…кузина Екатерина, отцовская девочка-жена, и кузина Джейн…

…и моя мать, Анна Болейн…

Вороны раскричались перед рассветом, как раз когда пришли мои женщины. Я оделась тщательно во все непорочно – белое, начиная с исподнего, белейшего, какое у меня нашлось, до чисто-белой робы простейшего девического покроя, никаких драгоценностей, кроме молитвенника, волосы распущены по плечам. Когда я наклонюсь поцеловать плаху, они будут моим последним покрывалом, скроют мое лицо.

Сэр Генри явился, бряцая доспехами, за ним следовали человек двадцать – тридцать стражников.

– Если вы готовы, миледи…

– Готова.

– Тогда будьте любезны выйти.

– Мне отказано в утешении веры? Я не могу поговорить со священником?
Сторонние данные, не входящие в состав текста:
Lemma always_zoom {T A} (view : S → T) (upd : T → S → S) (m : ST T A) :
  (∀ t s, R s (upd t s)) → always R (zoom view upd m).
Proof. intros Hu s. unfold leaves, zoom. by destruct (m (view s)) as [[] t]. Qed.

(** Taking and releasing a lock around [m]. *)
Lemma always_bracket {A} (m : ST S A) (f g : S → S) s :
  (∀ s, R s (f s)) → (∀ s, R s (g s)) → always R m →
  leaves (λ s, let (o, s') := m (f s) in (o, g s')) s (R s).
Proof.
  intros Hf Hg Hm. specialize (Hm (f s)). unfold leaves in *. destruct (m (f s)) as [[a|e|] s']; [| |done].
  - etrans; [apply Hf|]. etrans; [exact Hm|apply Hg].
  - etrans; [apply Hf|]. etrans; [exact Hm|apply Hg].
Qed.
End always.

(** Keeping a part of the state, and preserving a property, are preorders. *)
Definition same {S T} (f : S → T) (s s' : S) : Prop := f s' = f s.
Definition stays {S} (I : S → Prop) (s s' : S) : Prop := I s → I s'.
#[global] Instance same_preorder {S T} (f : S → T) : PreOrder (same f).
Proof. split; [by intros ?|]. unfold same. intros ??? H1 H2. congruence. Qed.
#[global] Instance stays_preorder {S} (I : S → Prop) : PreOrder (stays I).
Proof. split; [by intros ? ?|]. unfold stays. intros ??? ? ? ?. auto. Qed.

Lemma always_weaken {S A} (R R' : S → S → Prop) (m : ST S A) :
  (∀ s s', R s s' → R' s s') → always R m → always R' m.
Proof. intros HR Hm s. specialize (Hm s). unfold leaves in *. destruct (m s) as [[] s']; auto. Qed.

Lemma never_throws_deref {S A} (o : option A) : never_throws (deref o : ST S A).
Proof. by destruct o. Qed.

(** The same at one state. *)
Lemma leaves_ok {S A B} (m : ST S A) (f : A → ST S B) s a s' Q :
  m s = (Ok a, s') → leaves (f a) s' Q → leaves (m ≫= f) s Q.
Proof. intros Hm Hf. unfold leaves. by rewrite (bind_ok _ _ _ _ _ Hm). Qed.

Lemma leaves_bind {S A B} (m : ST S A) (f : A → ST S B) s P Q :
  leaves m s P → (∀ s', P s' → Q s') → (∀ a s', P s' → leaves (f a) s' Q) → leaves (m ≫= f) s Q.
Proof.
  intros Hm HQ Hf. unfold leaves, mbind, st_bind in *. destruct (m s) as [[a|e|] s']; [by apply Hf|auto|done].
Qed.

Lemma leaves_then {S A B} (m : ST S A) (f : A → ST S B) s (R : S → S → Prop) Q :
  always R m → never_throws m → (∀ a s', R s s' → leaves (f a) s' Q) → leaves (m ≫= f) s Q.
Proof.
  intros Hm Hnt Hf. specialize (Hm s). specialize (Hnt s). unfold leaves, mbind, st_bind in *.
  destruct (m s) as [[a|e|] s']; [by apply Hf|by destruct (Hnt e s')|done].
Qed.

Lemma leaves_weaken {S A} (m : ST S A) s (P Q : S → Prop) : leaves m s P → (∀ s', P s' → Q s') → leaves m s Q.
Proof. unfold leaves. destruct (m s) as [[] s']; auto. Qed.

Lemma leaves_always {S A} (R : S → S → Prop) (m : ST S A) s Q : always R m → (∀ s', R s s' → Q s') → leaves m s Q.
Proof. intros Hm. by apply leaves_weaken. Qed.

Lemma stays_leaves {S A} (m : ST S A) (I : S → Prop) : (∀ s, I s → leaves m s I) → always (stays I) m.
Proof. intros Hm s. unfold leaves, stays in *. specialize (Hm s). destruct (m s) as [[] s']; auto. Qed.

Lemma leaves_stays {S A} (m : ST S A) (I : S → Prop) s : always (stays I) m → I s → leaves m s I.
Proof. intros Hm Hs. specialize (Hm s). unfold leaves, stays in *. destruct (m s) as [[] s']; auto. Qed.

(** ** Computations that do not throw *)

Create HintDb calm discriminated.

Section calm.
Context {S : Type}.

Lemma never_throws_bind {A B} (m : ST S A) (f : A → ST S B) :
  never_throws m → (∀ a, never_throws (f a)) → never_throws (m ≫= f).
Proof.
  intros Hm Hf s e s'. unfold mbind, st_bind. specialize (Hm s). destruct (m s) as [[a|e'|] s1] eqn:E; [apply Hf| |done].
  by destruct (Hm e' s1).
Qed.

Lemma never_throws_for_each {A} (l : list A) (f : A → ST S unit) :
  (∀ x, never_throws (f x)) → never_throws (for_each l f).
Proof. intros Hf. induction l; simpl; [by intros ???|by apply never_throws_bind]. Qed.

Lemma never_throws_fold_each {A B} (l : list A) (b : B) (f : B → A → ST S B) :
  (∀ b x, never_throws (f b x)) → never_throws (fold_each l b f).
Proof. intros Hf. revert b. induction l; intros b; simpl; [by intros ???|by apply never_throws_bind]. Qed.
Он нахмурился:

– Такого приказа не было.

– Сжальтесь!

– Королева не разрешила!

Странно… ведь она послала своего личного капеллана отравить последние минуты Джейн назойливыми уговорами вернуться в лоно католичества…

По крайней мере от этого, похоже, я избавлена…

– Если вы готовы, мадам…

Двое стражников выступили вперед и взяли меня под локти. Перед глазами поплыло, я не чувствовала под собой пола. Что-то случилось со слухом, я не понимала слов сэра Генри.

– ..ваши носилки внизу. Если вам нужен священник, то священники есть в Вудстоке… Я прошептала, еле шевеля губами:

– Мои носилки?..

Он раздраженно кивнул:

– Разумеется, госпожа! Чтобы отвести вас в Вудсток! Королева распорядилась выпустить вас из Тауэра: вы отправляетесь в Вудсток.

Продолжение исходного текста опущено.